Comment pourrait-on en apprécier les résultats ?
 
Comme dans toute entreprise qu’on engage,  il est impératif de définir des termes de référence et dégager les indicateurs de résultats auxquels on veut aboutir. Cependant, Il reste entendu qu’on ne  saurait consigner dans ces termes de références, tout ce qui touche le fonctionnement de notre pays. Les concertations ne sauraient être considérées comme une relecture ou réécriture  de notre constitution. Vouloir les considérer comme telle, est d’avance  une manifestation évidente  d’une volonté de les voir échouées.
 
Certains partis politiques ont déjà annoncé qu’ils ne participeraient pas à ces concertations alors que d’autres ont donné leur aval. Qu’est que ce cela vous inspire par rapport au succès attendu de ces concertations ?
 
A mon avis, on ne devrait pas rejeter l’idée d’une participation sans au préalable connaître les termes de référence des concertations. On ne peut pas poser une problématique et vouloir lui trouver des solutions en dehors du cadre de discussions. Il ne faut tout de même pas perdre de vue, que c’est le Président de la République lui-même qui a initié la concertation et que c’est lui qui l’organise par le canal de son ministre de l’intérieur. A ce niveau il faut surtout éviter le piège de l’orgueil mal placé.
 
Justement pour les partisans du refus, la libération du Maire de Dakar doit être effective avant qu’ils n’acceptent de prendre part à la rencontre. D’abord quelle appréciation faites-vous de ce dossier ?
 
Lorsque la justice se saisit d’un dossier, il est un devoir pour tout citoyen justiciable de se garder de porter des jugements, voire de spéculer sur l’issue  qui lui sera réservée. Cela relève même d’une question d’honnêteté intellectuelle, que de ne pas spéculer sur un dossier de justice  dont on ignore assurément tous les contours. Cela dit, dans un dossier de la nature de celui du Maire de Dakar, on peut comprendre, au regard du contexte, que ses partisans  puissent s’aménager des espaces où l’on peut légitimement  s’interroger quant  à  la manière dont il est traité. De ce point de vue, le niveau d’analyse devrait être porté à  mon avis, non pas sur le champ judiciaire, mais plutôt sous l’angle  de l’équité dans le traitement des dossiers introduits par le parquet  au niveau de nos différentes  juridictions.
 
C’est quoi la différence ?

L’équité désigne une forme d’égalité ou de juste traitement. Elle appelle des notions de justice naturelle et d’éthique dans l’appréciation par tous et chacun de ce qui est dû à chacun.
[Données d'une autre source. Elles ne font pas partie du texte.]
(* ===== verification/Bitmap.v ===== *)
(** * Bitmap: large bitmaps

    [lib/bitmap.c] and [include/bitmap.h], with [ffz] and [bit_log2] of
    [include/powerpc/bitops.h] and [include/powerpc/64/bitops.h].  A bitmap is
    the number of bits it tracks and its array of 64-bit words.  The page
    allocator, the logical memory map, the page share manager and the LPID tag
    pool are its clients. *)

From S2P Require Import Prelude.

(** ** Bit operations *)

(** [bit_log2]: [63 - cntlzd(x)]; [cntlzd(0)] is 64, so zero gives -1. *)
Definition bit_log2 (x : Z) : Z := if x =? 0 then ONES64 else Z.log2 x.

(** [ffz]: index of the least zero bit, 64 when there is none. *)
Definition ffz (i : Z) : Z :=
  let i := not64 i in
  if i =? 0 then 64 else bit_log2 (Z.land i (u64 (- i))).

(** ** Data *)

Definition UVAL_BITS : Z := 64.
Definition SIZEOF_UVAL : Z := 8.
Definition SIZEOF_LBM : Z := 8.
Definition LARGE_BITMAP_ERROR : Z := ONES64.

Record lbm := Lbm { lbm_num : Z; lbm_bits : list Z }.

Definition set_words (l : lbm) (ws : list Z) : lbm := Lbm (lbm_num l) ws.

(** [(l->lbm_num + UVAL_BITS - 1) / UVAL_BITS] *)
Definition lbm_words (num : Z) : Z := sub64 (add64 num UVAL_BITS) 1 / UVAL_BITS.

(** ** Operations *)

Definition lbm_size (l : lbm) : Z := add64 SIZEOF_LBM (mul64 (lbm_num l) SIZEOF_UVAL).

(** [lbm_init] builds a bitmap over the memory it is given: the words keep the
    contents [mem] they had.  [None] is the [NULL] of the size check. *)
Definition lbm_init (num_bits max_size : Z) (mem : list Z) : option lbm :=
  let size := add64 SIZEOF_LBM (mul64 (lbm_words num_bits) SIZEOF_UVAL) in
  if truth max_size && (max_size <? size) then None
  else Some (Lbm num_bits mem).

(** The size [lbm_alloc] asks [halloc] for. *)
Definition lbm_alloc_size (num_bits : Z) : Z :=
  add64 SIZEOF_LBM (sub64 (add64 num_bits UVAL_BITS) 1 / SIZEOF_UVAL).

(** [halloc] is given by the contents of the words it returns, [None] when it
    fails. *)
Definition lbm_alloc (halloc : Z -> option (list Z)) (num_bits : Z) : option lbm :=
  let size := lbm_alloc_size num_bits in
  match halloc size with
  | None => None
  | Some mem => lbm_init num_bits size mem
  end.

Fixpoint set_all_loop (n : nat) (i val : Z) (ws : list Z) : res (list Z) :=
  match n with
  | O => Ok ws
  | S n => let! ws := aset ws i val in set_all_loop n (i + 1) val ws
  end.

Definition lbm_set_all_bits (l : lbm) (val : Z) : res lbm :=
  let words := lbm_words (lbm_num l) in
  let val := if truth val then ONES64 else val in
  let! ws := set_all_loop (Z.to_nat words) 0 val (lbm_bits l) in
  Ok (set_words l ws).

(** One turn of the [while (num_bits)] loop of [lbm_set_bits]. *)
Definition set_bits_body (start_bit num_bits val : Z) (ws : list Z)
  : res (Z * Z * list Z) :=
  let start := start_bit mod UVAL_BITS in
  let e := add64 start num_bits in
  let mask := shl64 ONES64 start in
  let '(e, mask) :=
    if UVAL_BITS <=? e then (UVAL_BITS, mask)
    else (e, Z.lxor mask (shl64 ONES64 e)) in
  let! w := aget ws (start_bit / UVAL_BITS) in
  let! ws :=
    aset ws (start_bit / UVAL_BITS)
      (if truth val then Z.lor w mask else Z.land w (not64 mask)) in
  Ok (add64 start_bit (sub64 e start), sub64 num_bits (sub64 e start), ws).

Fixpoint set_bits_loop (fuel : nat) (start_bit num_bits val : Z) (ws : list Z)
  : res (list Z) :=
  if num_bits =? 0 then Ok ws
  else match fuel with
  | O => Fault Out_of_fuel
  | S fuel =>
      let! r := set_bits_body start_bit num_bits val ws in
      let '(start_bit, num_bits, ws) := r in
      set_bits_loop fuel start_bit num_bits val ws
  end.

(** Each turn finishes one word, so one turn per word of the map and one more
    is always enough fuel for a range inside it. *)
Definition lbm_set_bits (l : lbm) (start_bit num_bits val : Z) : res lbm :=
  let num_bits :=
    if lbm_num l <? add64 start_bit num_bits
    then sub64 (lbm_num l) start_bit else num_bits in
  let! ws := set_bits_loop (S (length (lbm_bits l))) start_bit num_bits val (lbm_bits l) in
  Ok (set_words l ws).

(** [1 << log_align] is an [int] shift: undefined from 31 on. *)
Definition int_shl1 (n : Z) : res Z :=
  if (0 <=? n) && (n <? 31) then Ok (2 ^ n) else Fault Bad_shift.

(** [i = i + base; i = (i + align - 1) & ~(align - 1); i = i - base;] *)
Definition align_from_base (i align base : Z) : Z :=
  let i := add64 i base in
  let i := Z.land (sub64 (add64 i align) 1) (not64 (sub64 align 1)) in
  sub64 i base.

(** One turn of the search loop of [lbm_find_range]: go on with a new
    [(i, matched)], or [break]. *)
Inductive find_step := Find_next (i matched : Z) | Find_break (i matched : Z).

Definition find_body (l : lbm) (val num_bits align base i matched : Z)
  : res find_step :=
  let! w := aget (lbm_bits l) (i / UVAL_BITS) in
  if (truth val && (w =? 0)) || ((val =? 0) && (w =? ONES64))
  then Ok (Find_next (add64 i UVAL_BITS) 0)
  else
    let i := if matched =? 0 then align_from_base i align base else i in
    let mask_bits :=
      if sub64 UVAL_BITS (i mod UVAL_BITS) <? sub64 num_bits matched
      then sub64 UVAL_BITS (i mod UVAL_BITS)
      else sub64 num_bits matched in
    let mask := shr64 ONES64 (sub64 UVAL_BITS mask_bits) in
    let! w := aget (lbm_bits l) (i / UVAL_BITS) in
    let test := shr64 w (i mod UVAL_BITS) in
    if ((val =? 1) && (Z.land test mask =? mask))
       || ((val =? 0) && (Z.land test mask =? 0))
    then
      let matched := add64 matched mask_bits in
      if matched =? num_bits then Ok (Find_break (add64 i mask_bits) matched)
      else if truth matched then Ok (Find_next (add64 i mask_bits) matched)
      else Ok (Find_next (add64 i align) matched)
    else Ok (Find_next (add64 i align) 0).

Fixpoint find_loop (fuel : nat) (l : lbm) (val num_bits align base i matched : Z)
  : res (Z * Z) :=
  if sub64 i matched <=? sub64 (mul64 (lbm_words (lbm_num l)) UVAL_BITS) num_bits
  then match fuel with
  | O => Fault Out_of_fuel
  | S fuel =>
      let! s := find_body l val num_bits align base i matched in
      match s with
      | Find_break i matched => Ok (i, matched)
      | Find_next i matched => find_loop fuel l val num_bits align base i matched
      end
  end
  else Ok (i, matched).

(** The position grows by at least one bit on every turn and stays below the
    number of bits of the map while the loop runs. *)
Definition find_fuel (l : lbm) : nat :=
  S (Z.to_nat (mul64 (lbm_words (lbm_num l)) UVAL_BITS)).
La notion d’équité appelle celles d’impartialité et de justice.
 
Vous parlez en connaissance de cause ?
 
Tout à fait ! Pour avoir été moi-même victime d’un manque criard d’équité dans le traitement des dossiers d’audit issus de la première alternance, je  comprends que les partisans du Maire s’offusquent à l’idée qu’il y’a  présomption d’une absence  d’équité dans le traitement de ce dossier.